InfoQ: How did lean help you with architecture? Did it make you more aware of the criticality of architecture? Brian: It helped us realize that there is a significant advantage in being able to improve these different services individually. Lean helped us realize that decoupling or distributing our codebase is always a good thing, and the more we can do that the quicker we can move and innovate on Yammer.

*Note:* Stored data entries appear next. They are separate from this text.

(** * Bump tracking on the twisted torus: a model of [gridcells.analysis.bumps]

    The development follows [src/gridcells/analysis/bumps.py].  Python objects
    are modelled as a class tag with an attribute dictionary, exceptions as an
    error monad, [np.double] as IEEE binary64 ([PrimFloat.float]).  In-place
    mutation of a container ([self.mu.append(...)], [fit_params.err2 = ...])
    is written as explicit state passing: the method returns the updated
    object.

    What lies outside the file under study is taken as a parameter of the
    model: [np.log], [np.exp], [scipy.optimize.leastsq],
    [twisted_torus_distance] and [slidingFiringRate].

    The backing lists of a container are owned by it ([None] defaults give
    fresh lists), so they are modelled by value; a list that contains
    itself is outside the model. *)

From Stdlib Require Import Floats ZArith String Bool Lia PeanoNat Permutation
  List.
Import ListNotations.

Local Open Scope string_scope.
Local Open Scope list_scope.

(** ** Exceptions *)

Inductive exn : Type :=
| TypeError
| ValueError
| AttributeError
| IndexError
| NotImplementedError.

Inductive result (A : Type) : Type :=
| Ok (a : A)
| Raise (e : exn).

Arguments Ok {A} a.
Arguments Raise {A} e.

Definition bind {A B : Type} (c : result A) (k : A -> result B) : result B :=
  match c with
  | Ok a => k a
  | Raise e => Raise e
  end.

Notation "x <- c ;; k" := (bind c (fun x => k))
  (at level 61, c at next level, right associativity).

Definition is_ok {A : Type} (c : result A) : bool :=
  match c with Ok _ => true | Raise _ => false end.

(** ** Values *)

(** An [np.ndarray] of doubles, in C (row-major) order. *)
Record ndarray : Type := mk_ndarray { shape : list nat; data : list float }.

(** The classes of the module, [object] and [collections.Sequence]. *)
Inductive class : Type :=
| object
| Sequence
| FittingParams
| SymmetricGaussianParams
| MLFit
| MLFitList
| MLGaussianFit
| MLGaussianFitList.

Definition class_eqb (c d : class) : bool :=
  match c, d with
  | object, object | Sequence, Sequence | FittingParams, FittingParams
  | SymmetricGaussianParams, SymmetricGaussianParams | MLFit, MLFit
  | MLFitList, MLFitList | MLGaussianFit, MLGaussianFit
  | MLGaussianFitList, MLGaussianFitList => true
  | _, _ => false
  end.

#[local] Set Warnings "-register-all".

Inductive value : Type :=
| VNone
| VInt (z : Z)
| VFloat (x : float)
| VArray (a : ndarray)
| VList (l : list value)
| VTuple (l : list value)
| VBuiltin (name : string)
| VObj (c : class) (attrs : list (string * value)).

(** ** Class hierarchy *)

(** The base classes, as the [class] statements list them. *)
Definition bases (c : class) : list class :=
  match c with
  | object => []
  | Sequence => [object]
  | FittingParams => [object]
  | SymmetricGaussianParams => [FittingParams]
  | MLFit => [FittingParams]
  | MLFitList => [MLFit; Sequence]
  | MLGaussianFit => [SymmetricGaussianParams]
  | MLGaussianFitList => [MLGaussianFit; Sequence]
  end.

Fixpoint issubclass_fuel (fuel : nat) (c d : class) : bool :=
  class_eqb c d ||
  match fuel with
  | O => false
  | S fuel' => existsb (fun b => issubclass_fuel fuel' b d) (bases c)
  end.

(** The hierarchy is five classes deep. *)
Definition issubclass (c d : class) : bool := issubclass_fuel 5 c d.

Definition isinstance (v : value) (d : class) : bool :=
  match v with
  | VObj c _ => issubclass c d
  | _ => false
  end.

(** ** Attributes *)

Fixpoint lookup (k : string) (d : list (string * value)) : option value :=
  match d with
  | [] => None
  | (k', v) :: d' => if String.eqb k k' then Some v else lookup k d'
  end.

Fixpoint update (k : string) (v : value) (d : list (string * value))
  : list (string * value) :=
  match d with
  | [] => [(k, v)]
  | (k', v') :: d' =>
      if String.eqb k k' then (k, v) :: d' else (k', v') :: update k v d'
  end.

Definition getattr (o : value) (k : string) : result value :=
  match o with
  | VObj _ d =>
      match lookup k d with
      | Some v => Ok v
      | None => Raise AttributeError
      end
  | _ => Raise AttributeError
  end.

Definition setattr (o : value) (k : string) (v : value) : result value :=
  match o with
  | VObj c d => Ok (VObj c (update k v d))
  | _ => Raise AttributeError
  end.

(** ** Builtins on sequences *)

(** [len.self.mu]: attribute [self] of the builtin [len], then [mu]. *)
Definition MLFitList___len__ (self : value) : result nat :=
  f <- getattr (VBuiltin "len") "self" ;;
  n <- getattr f "mu" ;;
  match n with
  | VInt z => if (0 <=? z)%Z then Ok (Z.to_nat z) else Raise ValueError
  | _ => Raise TypeError
  end.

InfoQ: If companies would like to use lean startup, what you would want to recommend to them? Brian: I would recommend spending a lot of time thinking about your architecture (before you start building) and get a clear picture of the customers you’ll be selling to. If you are selling to the enterprise, consider the various regulatory environments, your customers’ appetites for change, and how you will create sustainable relationships with them. If you can plan ahead for that, you will be better off in the long term. Keep in mind that there is no “end date” to a good product. You should always be iterating because the demands of your market and your customers will always be changing. The pace of change is accelerating, so your product (and company) will always need to be evolving to meet that evolving demand. It’s important to keep that in mind and to realize that this is all a journey. It comes down to building a product that your end users really love and helps them do their jobs better.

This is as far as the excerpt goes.